Le principe est simple et commence toujours au même endroit, à l’instar de cette aventure : au bar Rocas, rue des Bains, face à la piscine. À l’époque, son manager David y organise déjà des lectures germanophones au premier étage – notamment avec Francis Kirps et Claudine Muno – et propose à Jeff de se joindre à lui pour créer un pendant francophone. Ce dernier y voit une possibilité d’offrir quelque chose de nouveau et se motive assez rapidement : « J’avais participé à la série Work in progress au Pitch Me à Paris, où des écrivains soumettaient des extraits de textes inédits afin de recueillir les commentaires du public. Je me suis dit que c’était ce genre de lectures que je voulais : en interaction avec le public, avec des textes inaboutis, ouvertes à tout le monde, écrivains confirmés et jeunes curieux ». Il sollicite alors Isabelle Junck avec qui il avait déjà collaboré sur un projet culturel à Vianden, qui accepte de se joindre à l’initiative... La première saison de Désœuvrés est née.

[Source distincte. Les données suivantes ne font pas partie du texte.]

(* ===== verification/VmFacts.v ===== *)
(** Properties of the page tables: [walkpgdir] and [mappages] on a directory
    whose tables are pages of their own, disjoint from each other and from the
    free list. *)

From S2P Require Import Prelude CString Spinlock Kalloc Proc Demo Vm.

(** * Address arithmetic *)

Lemma PDX_div va : PDX va = va / 2 ^ 22 mod 1024.
Proof. unfold PDX. rewrite Z.shiftr_div_pow2 by lia. change 0x3FF with (Z.ones 10). by rewrite Z.land_ones. Qed.

Lemma PTX_div va : PTX va = va / 2 ^ 12 mod 1024.
Proof. unfold PTX. rewrite Z.shiftr_div_pow2 by lia. change 0x3FF with (Z.ones 10). by rewrite Z.land_ones. Qed.

Lemma PDX_range va : 0 <= PDX va < 1024.
Proof. rewrite PDX_div. by apply Z.mod_pos_bound. Qed.

Lemma PTX_range va : 0 <= PTX va < 1024.
Proof. rewrite PTX_div. by apply Z.mod_pos_bound. Qed.

(** The two indices determine a page. *)
Lemma page_index va va' :
  0 <= va < 2 ^ 32 -> 0 <= va' < 2 ^ 32 -> PDX va = PDX va' -> PTX va = PTX va' ->
  va / PGSIZE = va' / PGSIZE.
Proof.
  rewrite !PDX_div, !PTX_div. unfold PGSIZE. intros H H' Hd Ht.
  assert (forall v, 0 <= v < 2 ^ 32 -> v / 4096 = (v / 2 ^ 22 mod 1024) * 1024 + v / 2 ^ 12 mod 1024) as E.
  { intros v Hv. rewrite (Z.mod_small (v / 2 ^ 22)).
    - change (2 ^ 22) with (2 ^ 12 * 1024). rewrite <- Z.div_div by lia. change 4096 with (2 ^ 12).
      pose proof (Z.div_mod (v / 2 ^ 12) 1024 ltac:(lia)). lia.
    - split; [apply Z.div_pos; lia | apply Z.div_lt_upper_bound; lia]. }
  rewrite (E va), (E va') by done. by rewrite Hd, Ht.
Qed.

Lemma PTE_ADDR_sub e : PTE_ADDR e = e - e mod PGSIZE.
Proof.
  unfold PTE_ADDR, PGSIZE. change 0xFFF with (Z.ones 12). rewrite <- Z.ldiff_land.
  rewrite Z.ldiff_ones_r by lia. rewrite Z.shiftl_mul_pow2, Z.shiftr_div_pow2 by lia.
  change (2 ^ 12) with 4096. pose proof (Z.div_mod e 4096 ltac:(lia)). lia.
Qed.

Lemma lor_range a b : 0 <= a < 2 ^ 32 -> 0 <= b < 2 ^ 32 -> 0 <= Z.lor a b < 2 ^ 32.
Proof.
  intros Ha Hb. split; [apply Z.lor_nonneg; lia|].
  destruct (Z.eq_dec (Z.lor a b) 0) as [->|Hne]; [lia|].
  apply Z.log2_lt_pow2; [pose proof (proj2 (Z.lor_nonneg a b)); lia|].
  rewrite Z.log2_lor by lia. apply Z.max_lub_lt.
  - destruct (Z.eq_dec a 0) as [->|]; [cbn; lia | apply Z.log2_lt_pow2; lia].
  - destruct (Z.eq_dec b 0) as [->|]; [cbn; lia | apply Z.log2_lt_pow2; lia].
Qed.

(** Flags put on a page address. *)
Lemma lor_aligned a f : a mod PGSIZE = 0 -> 0 <= f < PGSIZE -> Z.lor a f = a + f.
Proof.
  intros Ha Hf. unfold PGSIZE in *. symmetry.
  rewrite <- Z.lxor_lor, <- Z.add_nocarry_lxor; [done| |].
  all: apply Z.bits_inj'; intros i Hi; rewrite Z.land_spec, Z.bits_0;
    destruct (Z.ltb_spec i 12) as [Hl|Hl].
  all: try (replace (Z.testbit a i) with false; [done|];
    rewrite <- (Z.mod_pow2_bits_low a 12 i) by done; change (2 ^ 12) with 4096; by rewrite Ha, Z.bits_0).
  all: replace (Z.testbit f i) with false; [by rewrite andb_false_r|]; symmetry;
    destruct (Z.eq_dec f 0) as [->|]; [apply Z.bits_0 | apply Z.bits_above_log2; [lia|]];
    assert (Z.log2 f < 12) by (apply Z.log2_lt_pow2; lia); lia.
Qed.

Lemma present_lor e : present (Z.lor e PTE_P) = true.
Proof.
  unfold present, PTE_P. apply negb_true_iff, Z.eqb_neq. intros H.
  apply (f_equal (fun z => Z.testbit z 0)) in H.
  rewrite Z.land_spec, Z.lor_spec, Z.bits_0 in H. cbn in H. by rewrite orb_true_r in H.
Qed.

Lemma present_low a f : a mod PGSIZE = 0 -> 0 <= f < PGSIZE -> present (a + f) = present f.
Proof.
  intros Ha Hf. unfold present, PTE_P. change 1 with (Z.ones 1). rewrite !Z.land_ones by lia.
  change (2 ^ 1) with 2. unfold PGSIZE in *.
  replace ((a + f) mod 2) with (f mod 2); [done|].
  apply Z.mod_divide in Ha as [q ->]; [|lia].
  replace (q * 4096 + f) with (f + q * 2048 * 2) by lia. by rewrite Z_mod_plus_full.
Qed.

(** * Representation *)

Section Rep.
Import Kalloc Vm.
Context (kend : Z) (kend_high : KERNBASE <= kend).
Implicit Types (h : phys) (m : machine) (L : list Z) (T : Z -> option Z).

Dès les premières sessions, sans grand effort de publicité, le public est au rendez-vous et la petite salle de spectacle du Rocas se remplit vite, « sachant qu’avoir un public de 25 ou trente personnes sur un événement tel que celui-ci à Luxembourg, c’est déjà pas mal du tout ! ». Isabelle et Jeff s’amusent avec la réputation festive du lieu, autant qu’avec le coté brouillon, décomplexé et un peu « do it yourself » du projet. C’est d’ailleurs de là que vient ce titre : Désœuvrés ; comme pour faire un pied-de-nez à toutes et tous ceux qui pensent que l’écriture arrive quand on n’a plus rien d’autre à faire, « quand on le fait par désœuvrement, faute de mieux ».

Aujourd’hui, le public est toujours au rendez-vous, quatre ans plus tard, et chaque début de saison donne l’occasion d’observer une étrange procession : celui d’un groupe d’amoureux des mots, éclectique au possible, arpenter le centre-ville pour se rendre à la prochaine lecture, dans le prochain bar. Au Rocas, toujours point de rassemblement initial, le premier texte inédit est lu et donne un indice sur le suivant, et ainsi de suite. La semaine dernière, c’est Anne Marie Reuter, éditrice au sein de la maison d’édition anglophone luxembourgeoise Black Fountain Press, qui a eu le plaisir non dissimulé d’ouvrir ce bal nomade avec un texte tragi-comique en anglais dépeignant les turpitudes d’un groupe d’amateurs de vin lors d’une dégustation qui réservera beaucoup de mauvaises surprises... Puis c’est au Konrad que le très jeune Julien Jeusette déclame son hilarant Le steak était juteux, scène de boulevard burlesque à la terrasse d’un restaurant où la présence d’une chenille dans une assiette de roquette va prendre une tournure dramatique digne d’un Sophocle de Bastogne : « Dans l’attente de son plat, censé réapparaître avec une roquette moins fraîche (ils ne la changeraient pas, pariais-je secrètement), elle avait sorti son smartphone afin de noter le restaurant, une étoile sur cinq, une chenille, honteux, serveur désagréable, puis de twitter : « Roquette au lépidoptère, gastronomie hybride Chez Bernard ». Frais, contemporain, drôle. Le groupe enchaîne avec le texte en allemand Fährnis d’Eric Meiers avant de se rendre à l’Oekosoph pour la lecture finale, celle du texte de Jeff Schinker, quadrilingue anglais-français-allemand-luxembourgeois comme très souvent et sophistiqué comme toujours.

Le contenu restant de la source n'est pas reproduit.